Vor ihnen sammelten sich plötzlich viele Lichtfunken zu einem neuen Baum. Seine Äste glühten wie Lichterketten, und statt Blättern hingen kleine Sterne daran, die sanft schaukelten. „Ein Sternenwunschbaum“, flüsterte Lena.
In jedem Stern schimmerte ein winziges Symbol: ein Herz, eine Note, ein Haus, ein Buch, ein Mond. „Vielleicht sind das Arten von Wünschen“, sagte Lucas leise. Der Sternenfreund ließ zwei Sterne ein Stück tiefer sinken, genau vor ihre Hände.

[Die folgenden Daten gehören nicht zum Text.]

(* ===== verification/Main.v ===== *)
(** * The program (main.cpp)

    [main] on an empty data directory: two transactions, a database, and in it
    a namespace, a table, an index and a constraint, the five system tables
    printed, and the two commits, with the assertion after each step.  The
    buffer pool and the disk below are the pages of [Table.v]: every page of a
    new file reads as zeros. *)

From stdpp Require Import strings.
From Stdlib Require Import Ascii.
From S2P Require Import Prelude Bytes Shared Memory CatalogCommon AccessTypes DataChunk Fsm.
From S2P Require Import KeyEncoder BTree Index ChunkUtils Pax Arena.
From S2P Require Import Undo Redo Txn Table Builder CatalogChunks CatalogStore CatalogMonad.
From S2P Require Import DatabaseCatalog Catalog Print Display.
Import TransactionContext.

(** [prep_keys]: the name in key [i], the text of a UTF-8 "k" and U+239E and
    the number in five digits. *)
Definition zero_pad (n : nat) (s : string) : string :=
  String.string_of_list_ascii (replicate (n - String.length s) "0"%char) +:+ s.

Definition key_bytes (i : Z) : list Z := [107; 226; 142; 158] ++ string_bytes (zero_pad 5 (print_int i)).

(** The chunk of key [i]: the layout of one VARCHAR column, the entry at its
    place; [fresh] and [uninit] as in [Catalog]. *)
Definition prep_key (fresh : mem) (uninit : VarlenEntry) (i : Z) : outcome DataChunk :=
  layout ← DataChunkLayout_make [1] [SizeOf VARCHAR];
  let chunk := CreateDataChunk layout fresh in
  Ret (write_bytes chunk (Chunk.Access chunk 0) (VarlenEntry_bytes (VarlenEntry_Set uninit (key_bytes i)))).

Definition prep_keys (fresh : mem) (uninit : VarlenEntry) (n : Z) : outcome (list DataChunk) :=
  mapM (prep_key fresh uninit) (seqZ 0 n).

Definition default_threads (hardware_concurrency : Z) : Z :=
  if hardware_concurrency =? 0 then 4 else hardware_concurrency.

Section Main.
Context (try_dequeue : list Z → option (Z * list Z)) (others : nat → heap → heap) (lock_others : Z → Z).
Context (file : PageIdentifier → mem) (utf8proc_decompose utf8proc_reencode : list Z → bool → Z + list Z).
Context (values : Schema → list SchemaColumn) (fresh : mem) (uninit : VarlenEntry).

#[local] Instance store_of (db : Z) : CatalogStore engine :=
  engine_store try_dequeue others file utf8proc_decompose utf8proc_reencode values fresh db.

(** An operation on the catalog of a database, whose object stays in the map. *)
Definition on_database {A} (oid : Z) (f : M (C := DatabaseCatalog.DatabaseCatalog) (st := engine) A)
    : M (C := Catalog.Catalog) (st := engine) A := λ s,
  '(d, s) ← Catalog.GetDatabaseCatalog oid s;
  match d with
  | None => Undefined "null database catalog"
  | Some d =>
      '(a, s') ← f (mkState d (s_store s) (s_txn s));
      let c := Catalog.set_databases_map (s_catalog s) (<[oid := Some (s_catalog s')]> (Catalog.databases_map_ (s_catalog s))) in
      Ret (a, mkState c (s_store s') (s_txn s'))
  end.

(** [res.value] after [DB7_ASSERT(res.success, message)]. *)
Definition asserted {C A} (m : M (C := C) (st := engine) (ResultObj A)) (message : string) : M (C := C) (st := engine) A := λ s,
  '(r, s) ← m s;
  match r with
  | Ok a => Ret (a, s)
  | Fail _ => AssertFail message
  end.

(** Printing reads the pages only. *)
Definition print_table (type : Z) : M (C := Catalog.Catalog) (st := engine) string := λ s,
  '(out, e) ← DatabaseCatalog_Select file values fresh type (s_txn s) (s_store s);
  Ret (out, mkState (s_catalog s) e (s_txn s)).

(** The body of [main] between the begins and the commits. *)
Definition session : M (C := Catalog.Catalog) (st := engine) string :=
  db_oid <- asserted (Catalog.CreateDatabase (H := store_of 0) (H0 := CreateDatabaseCatalog values) fresh uninit
    (string_bytes "ssss") true) "Failed database";;
  let db {A} (f : M A) := on_database db_oid f in
  ns <- db (asserted (DatabaseCatalog.CreateNamespace (H := store_of db_oid) lock_others uninit
    (string_bytes "Jovo")) "Failed namespace");;
  table_oid <- db (asserted (DatabaseCatalog.CreateTable (H := store_of db_oid) lock_others uninit values
    (string_bytes "Jovo2") ns Builder.CreateTypeSchema) "Failed table");;
  let idx_schema := IndexSchema_make [SchemaColumn_make 7000 INTEGER "typlen"] false false false false in
  index_oid <- db (asserted (DatabaseCatalog.CreateIndex (H := store_of db_oid) lock_others uninit values
    (string_bytes "ssss33") table_oid ns idx_schema) "Failed index");;
  let props := mkConstraintProps (string_bytes "ssss44") ns PRIMARY_KEY false false false table_oid index_oid table_oid in
  _ <- db (asserted (DatabaseCatalog.CreateConstraint (H := store_of db_oid) lock_others uninit props) "Failed namespace");;
  out0 <- print_table 0;;
  out1 <- print_table 1;;
  out2 <- print_table 2;;
  out3 <- print_table 3;;
  out4 <- print_table 4;;
  ret (out0 +:+ out1 +:+ out2 +:+ out3 +:+ out4).

(** [ObjectPool(10'000, 2000)]; nothing is allocated, and the memory the blocks
    will come from holds whatever it holds. *)
Definition start (memory : mem) : engine :=
  mkEngine (Table.mkStore (mkSystem (mkHeap memory 16 ∅) (ObjectPool.make 10000 2000) ∅) ∅ FreeSpaceManager.init) ∅ ∅.

Definition engine_system (e : engine) : system := Table.st_system (e_store e).
Definition set_system (e : engine) (s : system) : engine :=
  set_store e (Table.mkStore s (Table.st_pages (e_store e)) (Table.st_fsm (e_store e))).

(** What it prints, the two commit times, and the state it leaves; [memory] is
    what the heap holds when the program starts. *)
Definition main (memory : mem) : outcome (string * Z * Z * state (C := Catalog.Catalog) (st := engine)) :=
  e ← CreateCatalog values (start memory);
  let m := TransactionManager.mkTransactionManager TimestampManager.INITIAL_TXN_TIMESTAMP 0 in
  '(context, m, s) ← TransactionManager.BeginTransaction try_dequeue m (engine_system e);
  '(context1, m, s) ← TransactionManager.BeginTransaction try_dequeue m s;
  '(out, st) ← session (mkState Catalog.make (set_system e s) context);
  '(time, m, s) ← TransactionManager.Commit m (engine_system (s_store st)) (s_txn st);
  '(time1, m, s) ← TransactionManager.Commit m s context1;
  Ret ("Hello, world!" +:+ endl +:+ out, time, time1, mkState (s_catalog st) (set_system (s_store st) s) (s_txn st)).
End Main.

„Was wünschst du dir?“, fragte Lena. „Dass wir noch lange neue Abenteuer mit unserem Sternenfreund erleben“, antwortete Lucas. Lena wünschte sich, dass sie nie vergäßen, wie sicher und leicht sich diese Nächte anfühlen.

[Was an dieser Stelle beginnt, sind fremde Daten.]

Definition ErrorCodeToString (code : ErrorCode) : string :=
  match code with
  | ERRCODE_SUCCESSFUL_COMPLETION => "00000"
  | ERRCODE_WARNING => "01000"
  | ERRCODE_WARNING_DYNAMIC_RESULT_SETS_RETURNED => "0100C"
  | ERRCODE_WARNING_IMPLICIT_ZERO_BIT_PADDING => "01008"
  | ERRCODE_WARNING_NULL_VALUE_ELIMINATED_IN_SET_FUNCTION => "01003"
  | ERRCODE_WARNING_PRIVILEGE_NOT_GRANTED => "01007"
  | ERRCODE_WARNING_PRIVILEGE_NOT_REVOKED => "01006"
  | ERRCODE_WARNING_STRING_DATA_RIGHT_TRUNCATION => "01004"
  | ERRCODE_WARNING_DEPRECATED_FEATURE => "01P01"
  | ERRCODE_NO_DATA => "02000"
  | ERRCODE_NO_ADDITIONAL_DYNAMIC_RESULT_SETS_RETURNED => "02001"
  | ERRCODE_SQL_STATEMENT_NOT_YET_COMPLETE => "03000"
  | ERRCODE_CONNECTION_EXCEPTION => "08000"
  | ERRCODE_CONNECTION_DOES_NOT_EXIST => "08003"
  | ERRCODE_CONNECTION_FAILURE => "08006"
  | ERRCODE_SQLCLIENT_UNABLE_TO_ESTABLISH_SQLCONNECTION => "08001"
  | ERRCODE_SQLSERVER_REJECTED_ESTABLISHMENT_OF_SQLCONNECTION => "08004"
  | ERRCODE_TRANSACTION_RESOLUTION_UNKNOWN => "08007"
  | ERRCODE_PROTOCOL_VIOLATION => "08P01"
  | ERRCODE_TRIGGERED_ACTION_EXCEPTION => "09000"
  | ERRCODE_FEATURE_NOT_SUPPORTED => "0A000"
  | ERRCODE_INVALID_TRANSACTION_INITIATION => "0B000"
  | ERRCODE_LOCATOR_EXCEPTION => "0F000"
  | ERRCODE_L_E_INVALID_SPECIFICATION => "0F001"
  | ERRCODE_INVALID_GRANTOR => "0L000"
  | ERRCODE_INVALID_GRANT_OPERATION => "0LP01"
  | ERRCODE_INVALID_ROLE_SPECIFICATION => "0P000"
  | ERRCODE_DIAGNOSTICS_EXCEPTION => "0Z000"
  | ERRCODE_STACKED_DIAGNOSTICS_ACCESSED_WITHOUT_ACTIVE_HANDLER => "0Z002"
  | ERRCODE_CASE_NOT_FOUND => "20000"
  | ERRCODE_CARDINALITY_VIOLATION => "21000"
  | ERRCODE_DATA_EXCEPTION => "22000"
  | ERRCODE_ARRAY_ELEMENT_ERROR => "2202E"
  | ERRCODE_ARRAY_SUBSCRIPT_ERROR => "2202E"
  | ERRCODE_CHARACTER_NOT_IN_REPERTOIRE => "22021"
  | ERRCODE_DATETIME_FIELD_OVERFLOW => "22008"
  | ERRCODE_DATETIME_VALUE_OUT_OF_RANGE => "22008"
  | ERRCODE_DIVISION_BY_ZERO => "22012"
  | ERRCODE_ERROR_IN_ASSIGNMENT => "22005"
  | ERRCODE_ESCAPE_CHARACTER_CONFLICT => "2200B"
  | ERRCODE_INDICATOR_OVERFLOW => "22022"
  | ERRCODE_INTERVAL_FIELD_OVERFLOW => "22015"
  | ERRCODE_INVALID_ARGUMENT_FOR_LOG => "2201E"
  | ERRCODE_INVALID_ARGUMENT_FOR_NTILE => "22014"
  | ERRCODE_INVALID_ARGUMENT_FOR_NTH_VALUE => "22016"
  | ERRCODE_INVALID_ARGUMENT_FOR_POWER_FUNCTION => "2201F"
  | ERRCODE_INVALID_ARGUMENT_FOR_WIDTH_BUCKET_FUNCTION => "2201G"
  | ERRCODE_INVALID_CHARACTER_VALUE_FOR_CAST => "22018"
  | ERRCODE_INVALID_DATETIME_FORMAT => "22007"
  | ERRCODE_INVALID_ESCAPE_CHARACTER => "22019"
  | ERRCODE_INVALID_ESCAPE_OCTET => "2200D"
  | ERRCODE_INVALID_ESCAPE_SEQUENCE => "22025"
  | ERRCODE_NONSTANDARD_USE_OF_ESCAPE_CHARACTER => "22P06"
  | ERRCODE_INVALID_INDICATOR_PARAMETER_VALUE => "22010"
  | ERRCODE_INVALID_PARAMETER_VALUE => "22023"
  | ERRCODE_INVALID_PRECEDING_OR_FOLLOWING_SIZE => "22013"
  | ERRCODE_INVALID_REGULAR_EXPRESSION => "2201B"
  | ERRCODE_INVALID_ROW_COUNT_IN_LIMIT_CLAUSE => "2201W"
  | ERRCODE_INVALID_ROW_COUNT_IN_RESULT_OFFSET_CLAUSE => "2201X"
  | ERRCODE_INVALID_TABLESAMPLE_ARGUMENT => "2202H"
  | ERRCODE_INVALID_TABLESAMPLE_REPEAT => "2202G"
  | ERRCODE_INVALID_TIME_ZONE_DISPLACEMENT_VALUE => "22009"
  | ERRCODE_INVALID_USE_OF_ESCAPE_CHARACTER => "2200C"
  | ERRCODE_MOST_SPECIFIC_TYPE_MISMATCH => "2200G"
  | ERRCODE_NULL_VALUE_NOT_ALLOWED => "22004"
  | ERRCODE_NULL_VALUE_NO_INDICATOR_PARAMETER => "22002"
  | ERRCODE_NUMERIC_VALUE_OUT_OF_RANGE => "22003"
  | ERRCODE_SEQUENCE_GENERATOR_LIMIT_EXCEEDED => "2200H"
  | ERRCODE_STRING_DATA_LENGTH_MISMATCH => "22026"
  | ERRCODE_STRING_DATA_RIGHT_TRUNCATION => "22001"
  | ERRCODE_SUBSTRING_ERROR => "22011"
  | ERRCODE_TRIM_ERROR => "22027"
  | ERRCODE_UNTERMINATED_C_STRING => "22024"
  | ERRCODE_ZERO_LENGTH_CHARACTER_STRING => "2200F"
  | ERRCODE_FLOATING_POINT_EXCEPTION => "22P01"
  | ERRCODE_INVALID_TEXT_REPRESENTATION => "22P02"
  | ERRCODE_INVALID_BINARY_REPRESENTATION => "22P03"
  | ERRCODE_BAD_COPY_FILE_FORMAT => "22P04"
  | ERRCODE_UNTRANSLATABLE_CHARACTER => "22P05"
  | ERRCODE_NOT_AN_XML_DOCUMENT => "2200L"
  | ERRCODE_INVALID_XML_DOCUMENT => "2200M"
  | ERRCODE_INVALID_XML_CONTENT => "2200N"
  | ERRCODE_INVALID_XML_COMMENT => "2200S"
  | ERRCODE_INVALID_XML_PROCESSING_INSTRUCTION => "2200T"
  | ERRCODE_DUPLICATE_JSON_OBJECT_KEY_VALUE => "22030"
  | ERRCODE_INVALID_ARGUMENT_FOR_SQL_JSON_DATETIME_FUNCTION => "22031"
  | ERRCODE_INVALID_JSON_TEXT => "22032"
  | ERRCODE_INVALID_SQL_JSON_SUBSCRIPT => "22033"
  | ERRCODE_MORE_THAN_ONE_SQL_JSON_ITEM => "22034"
  | ERRCODE_NO_SQL_JSON_ITEM => "22035"
  | ERRCODE_NON_NUMERIC_SQL_JSON_ITEM => "22036"
  | ERRCODE_NON_UNIQUE_KEYS_IN_A_JSON_OBJECT => "22037"
  | ERRCODE_SINGLETON_SQL_JSON_ITEM_REQUIRED => "22038"
  | ERRCODE_SQL_JSON_ARRAY_NOT_FOUND => "22039"
  | ERRCODE_SQL_JSON_MEMBER_NOT_FOUND => "2203A"
  | ERRCODE_SQL_JSON_NUMBER_NOT_FOUND => "2203B"
  | ERRCODE_SQL_JSON_OBJECT_NOT_FOUND => "2203C"
  | ERRCODE_TOO_MANY_JSON_ARRAY_ELEMENTS => "2203D"
  | ERRCODE_TOO_MANY_JSON_OBJECT_MEMBERS => "2203E"
  | ERRCODE_SQL_JSON_SCALAR_REQUIRED => "2203F"
  | ERRCODE_INTEGRITY_CONSTRAINT_VIOLATION => "23000"
  | ERRCODE_RESTRICT_VIOLATION => "23001"
  | ERRCODE_NOT_NULL_VIOLATION => "23502"
  | ERRCODE_FOREIGN_KEY_VIOLATION => "23503"
  | ERRCODE_UNIQUE_VIOLATION => "23505"
  | ERRCODE_CHECK_VIOLATION => "23514"
  | ERRCODE_EXCLUSION_VIOLATION => "23P01"
  | ERRCODE_INVALID_CURSOR_STATE => "24000"
  | ERRCODE_INVALID_TRANSACTION_STATE => "25000"
  | ERRCODE_ACTIVE_SQL_TRANSACTION => "25001"
  | ERRCODE_BRANCH_TRANSACTION_ALREADY_ACTIVE => "25002"
  | ERRCODE_HELD_CURSOR_REQUIRES_SAME_ISOLATION_LEVEL => "25008"
  | ERRCODE_INAPPROPRIATE_ACCESS_MODE_FOR_BRANCH_TRANSACTION => "25003"
  | ERRCODE_INAPPROPRIATE_ISOLATION_LEVEL_FOR_BRANCH_TRANSACTION => "25004"
  | ERRCODE_NO_ACTIVE_SQL_TRANSACTION_FOR_BRANCH_TRANSACTION => "25005"
  | ERRCODE_READ_ONLY_SQL_TRANSACTION => "25006"
  | ERRCODE_SCHEMA_AND_DATA_STATEMENT_MIXING_NOT_SUPPORTED => "25007"
  | ERRCODE_NO_ACTIVE_SQL_TRANSACTION => "25P01"
  | ERRCODE_IN_FAILED_SQL_TRANSACTION => "25P02"
  | ERRCODE_IDLE_IN_TRANSACTION_SESSION_TIMEOUT => "25P03"
  | ERRCODE_INVALID_SQL_STATEMENT_NAME => "26000"
  | ERRCODE_TRIGGERED_DATA_CHANGE_VIOLATION => "27000"
  | ERRCODE_INVALID_AUTHORIZATION_SPECIFICATION => "28000"
  | ERRCODE_INVALID_PASSWORD => "28P01"
  | ERRCODE_DEPENDENT_PRIVILEGE_DESCRIPTORS_STILL_EXIST => "2B000"
  | ERRCODE_DEPENDENT_OBJECTS_STILL_EXIST => "2BP01"
  | ERRCODE_INVALID_TRANSACTION_TERMINATION => "2D000"
  | ERRCODE_SQL_ROUTINE_EXCEPTION => "2F000"
  | ERRCODE_S_R_E_FUNCTION_EXECUTED_NO_RETURN_STATEMENT => "2F005"
  | ERRCODE_S_R_E_MODIFYING_SQL_DATA_NOT_PERMITTED => "2F002"
  | ERRCODE_S_R_E_PROHIBITED_SQL_STATEMENT_ATTEMPTED => "2F003"
  | ERRCODE_S_R_E_READING_SQL_DATA_NOT_PERMITTED => "2F004"
  | ERRCODE_INVALID_CURSOR_NAME => "34000"
  | ERRCODE_EXTERNAL_ROUTINE_EXCEPTION => "38000"
  | ERRCODE_E_R_E_CONTAINING_SQL_NOT_PERMITTED => "38001"
  | ERRCODE_E_R_E_MODIFYING_SQL_DATA_NOT_PERMITTED => "38002"
  | ERRCODE_E_R_E_PROHIBITED_SQL_STATEMENT_ATTEMPTED => "38003"
  | ERRCODE_E_R_E_READING_SQL_DATA_NOT_PERMITTED => "38004"
  | ERRCODE_EXTERNAL_ROUTINE_INVOCATION_EXCEPTION => "39000"
  | ERRCODE_E_R_I_E_INVALID_SQLSTATE_RETURNED => "39001"
  | ERRCODE_E_R_I_E_NULL_VALUE_NOT_ALLOWED => "39004"
  | ERRCODE_E_R_I_E_TRIGGER_PROTOCOL_VIOLATED => "39P01"
  | ERRCODE_E_R_I_E_SRF_PROTOCOL_VIOLATED => "39P02"
  | ERRCODE_E_R_I_E_EVENT_TRIGGER_PROTOCOL_VIOLATED => "39P03"
  | ERRCODE_SAVEPOINT_EXCEPTION => "3B000"
  | ERRCODE_S_E_INVALID_SPECIFICATION => "3B001"
  | ERRCODE_INVALID_CATALOG_NAME => "3D000"
  | ERRCODE_INVALID_SCHEMA_NAME => "3F000"
  | ERRCODE_TRANSACTION_ROLLBACK => "40000"
  | ERRCODE_T_R_INTEGRITY_CONSTRAINT_VIOLATION => "40002"
  | ERRCODE_T_R_SERIALIZATION_FAILURE => "40001"
  | ERRCODE_T_R_STATEMENT_COMPLETION_UNKNOWN => "40003"
  | ERRCODE_T_R_DEADLOCK_DETECTED => "40P01"
  | ERRCODE_SYNTAX_ERROR_OR_ACCESS_RULE_VIOLATION => "42000"
  | ERRCODE_SYNTAX_ERROR => "42601"
  | ERRCODE_INSUFFICIENT_PRIVILEGE => "42501"
  | ERRCODE_CANNOT_COERCE => "42846"
  | ERRCODE_GROUPING_ERROR => "42803"
  | ERRCODE_WINDOWING_ERROR => "42P20"
  | ERRCODE_INVALID_RECURSION => "42P19"
  | ERRCODE_INVALID_FOREIGN_KEY => "42830"
  | ERRCODE_INVALID_NAME => "42602"
  | ERRCODE_NAME_TOO_LONG => "42622"
  | ERRCODE_RESERVED_NAME => "42939"
  | ERRCODE_DATATYPE_MISMATCH => "42804"
  | ERRCODE_INDETERMINATE_DATATYPE => "42P18"
  | ERRCODE_COLLATION_MISMATCH => "42P21"
  | ERRCODE_INDETERMINATE_COLLATION => "42P22"
  | ERRCODE_WRONG_OBJECT_TYPE => "42809"
  | ERRCODE_GENERATED_ALWAYS => "428C9"
  | ERRCODE_UNDEFINED_COLUMN => "42703"
  | ERRCODE_UNDEFINED_CURSOR => "34000"
  | ERRCODE_UNDEFINED_DATABASE => "3D000"
  | ERRCODE_UNDEFINED_FUNCTION => "42883"
  | ERRCODE_UNDEFINED_PSTATEMENT => "26000"
  | ERRCODE_UNDEFINED_SCHEMA => "3F000"
  | ERRCODE_UNDEFINED_TABLE => "42P01"
  | ERRCODE_UNDEFINED_PARAMETER => "42P02"
  | ERRCODE_UNDEFINED_OBJECT => "42704"
  | ERRCODE_DUPLICATE_COLUMN => "42701"
  | ERRCODE_DUPLICATE_CURSOR => "42P03"
  | ERRCODE_DUPLICATE_DATABASE => "42P04"
  | ERRCODE_DUPLICATE_FUNCTION => "42723"
  | ERRCODE_DUPLICATE_PSTATEMENT => "42P05"
  | ERRCODE_DUPLICATE_SCHEMA => "42P06"
  | ERRCODE_DUPLICATE_TABLE => "42P07"
  | ERRCODE_DUPLICATE_ALIAS => "42712"
  | ERRCODE_DUPLICATE_OBJECT => "42710"
  | ERRCODE_AMBIGUOUS_COLUMN => "42702"
  | ERRCODE_AMBIGUOUS_FUNCTION => "42725"
  | ERRCODE_AMBIGUOUS_PARAMETER => "42P08"
  | ERRCODE_AMBIGUOUS_ALIAS => "42P09"
  | ERRCODE_INVALID_COLUMN_REFERENCE => "42P10"
  | ERRCODE_INVALID_COLUMN_DEFINITION => "42611"
  | ERRCODE_INVALID_CURSOR_DEFINITION => "42P11"
  | ERRCODE_INVALID_DATABASE_DEFINITION => "42P12"
  | ERRCODE_INVALID_FUNCTION_DEFINITION => "42P13"
  | ERRCODE_INVALID_PSTATEMENT_DEFINITION => "42P14"
  | ERRCODE_INVALID_SCHEMA_DEFINITION => "42P15"
  | ERRCODE_INVALID_TABLE_DEFINITION => "42P16"
  | ERRCODE_INVALID_OBJECT_DEFINITION => "42P17"
  | ERRCODE_WITH_CHECK_OPTION_VIOLATION => "44000"
  | ERRCODE_INSUFFICIENT_RESOURCES => "53000"
  | ERRCODE_DISK_FULL => "53100"
  | ERRCODE_OUT_OF_MEMORY => "53200"
  | ERRCODE_TOO_MANY_CONNECTIONS => "53300"
  | ERRCODE_CONFIGURATION_LIMIT_EXCEEDED => "53400"
  | ERRCODE_PROGRAM_LIMIT_EXCEEDED => "54000"
  | ERRCODE_STATEMENT_TOO_COMPLEX => "54001"
  | ERRCODE_TOO_MANY_COLUMNS => "54011"
  | ERRCODE_TOO_MANY_ARGUMENTS => "54023"
  | ERRCODE_OBJECT_NOT_IN_PREREQUISITE_STATE => "55000"
  | ERRCODE_OBJECT_IN_USE => "55006"
  | ERRCODE_CANT_CHANGE_RUNTIME_PARAM => "55P02"
  | ERRCODE_LOCK_NOT_AVAILABLE => "55P03"
  | ERRCODE_UNSAFE_NEW_ENUM_VALUE_USAGE => "55P04"
  | ERRCODE_OPERATOR_INTERVENTION => "57000"
  | ERRCODE_QUERY_CANCELED => "57014"
  | ERRCODE_ADMIN_SHUTDOWN => "57P01"
  | ERRCODE_CRASH_SHUTDOWN => "57P02"
  | ERRCODE_CANNOT_CONNECT_NOW => "57P03"
  | ERRCODE_DATABASE_DROPPED => "57P04"
  | ERRCODE_SYSTEM_ERROR => "58000"
  | ERRCODE_IO_ERROR => "58030"
  | ERRCODE_UNDEFINED_FILE => "58P01"
  | ERRCODE_DUPLICATE_FILE => "58P02"
  | ERRCODE_SNAPSHOT_TOO_OLD => "72000"
  | ERRCODE_CONFIG_FILE_ERROR => "F0000"
  | ERRCODE_LOCK_FILE_EXISTS => "F0001"
  | ERRCODE_FDW_ERROR => "HV000"
  | ERRCODE_FDW_COLUMN_NAME_NOT_FOUND => "HV005"
  | ERRCODE_FDW_DYNAMIC_PARAMETER_VALUE_NEEDED => "HV002"
  | ERRCODE_FDW_FUNCTION_SEQUENCE_ERROR => "HV010"
  | ERRCODE_FDW_INCONSISTENT_DESCRIPTOR_INFORMATION => "HV021"
  | ERRCODE_FDW_INVALID_ATTRIBUTE_VALUE => "HV024"
  | ERRCODE_FDW_INVALID_COLUMN_NAME => "HV007"
  | ERRCODE_FDW_INVALID_COLUMN_NUMBER => "HV008"
  | ERRCODE_FDW_INVALID_DATA_TYPE => "HV004"
  | ERRCODE_FDW_INVALID_DATA_TYPE_DESCRIPTORS => "HV006"
  | ERRCODE_FDW_INVALID_DESCRIPTOR_FIELD_IDENTIFIER => "HV091"
  | ERRCODE_FDW_INVALID_HANDLE => "HV00B"
  | ERRCODE_FDW_INVALID_OPTION_INDEX => "HV00C"
  | ERRCODE_FDW_INVALID_OPTION_NAME => "HV00D"
  | ERRCODE_FDW_INVALID_STRING_LENGTH_OR_BUFFER_LENGTH => "HV090"
  | ERRCODE_FDW_INVALID_STRING_FORMAT => "HV00A"
  | ERRCODE_FDW_INVALID_USE_OF_NULL_POINTER => "HV009"
  | ERRCODE_FDW_TOO_MANY_HANDLES => "HV014"
  | ERRCODE_FDW_OUT_OF_MEMORY => "HV001"
  | ERRCODE_FDW_NO_SCHEMAS => "HV00P"
  | ERRCODE_FDW_OPTION_NAME_NOT_FOUND => "HV00J"
  | ERRCODE_FDW_REPLY_HANDLE => "HV00K"
  | ERRCODE_FDW_SCHEMA_NOT_FOUND => "HV00Q"
  | ERRCODE_FDW_TABLE_NOT_FOUND => "HV00R"
  | ERRCODE_FDW_UNABLE_TO_CREATE_EXECUTION => "HV00L"
  | ERRCODE_FDW_UNABLE_TO_CREATE_REPLY => "HV00M"
  | ERRCODE_FDW_UNABLE_TO_ESTABLISH_CONNECTION => "HV00N"
  | ERRCODE_PLPGSQL_ERROR => "P0000"
  | ERRCODE_RAISE_EXCEPTION => "P0001"
  | ERRCODE_NO_DATA_FOUND => "P0002"
  | ERRCODE_TOO_MANY_ROWS => "P0003"
  | ERRCODE_ASSERT_FAILURE => "P0004"
  | ERRCODE_INTERNAL_ERROR => "XX000"
  | ERRCODE_DATA_CORRUPTED => "XX001"
  | ERRCODE_INDEX_CORRUPTED => "XX002"
  end.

Ihre Sterne glühten kurz auf und zerplatzten dann in viele kleine Funken, die zurück in die Baumkrone flogen. Dort leuchteten sie als neue, helle Punkte weiter. „Der Baum passt auf unsere Wünsche auf“, sagte Lena.
Zwischen den Zweigen sahen sie kurz Bilder ihrer Erlebnisse aufleuchten: die Sternenschaukel, das Wolkenboot, die Regenbogen-Brücke, den Traumgarten, den Flüstermond, den Sternenkompass. „Unsere Abenteuer hängen jetzt auch hier“, stellte Lucas staunend fest.
Zum Abschied fiel ein kleiner, noch ganz klarer Stern vom Baum und landete in Lenas Hand. „Für Wünsche, die ihr noch nicht kennt“, wisperte der Wind. Sie steckte ihn vorsichtig in die Tasche.
Der Sternenwunschbaum leuchtete weiter wie eine große Nachtlaterne, während sie zur Wiese zurückgingen. So schliefen Lucas und Lena ein – mit dem Gefühl, dass ihre Wünsche im Baum und im Licht ihres Sternenfreundes gut aufgehoben waren.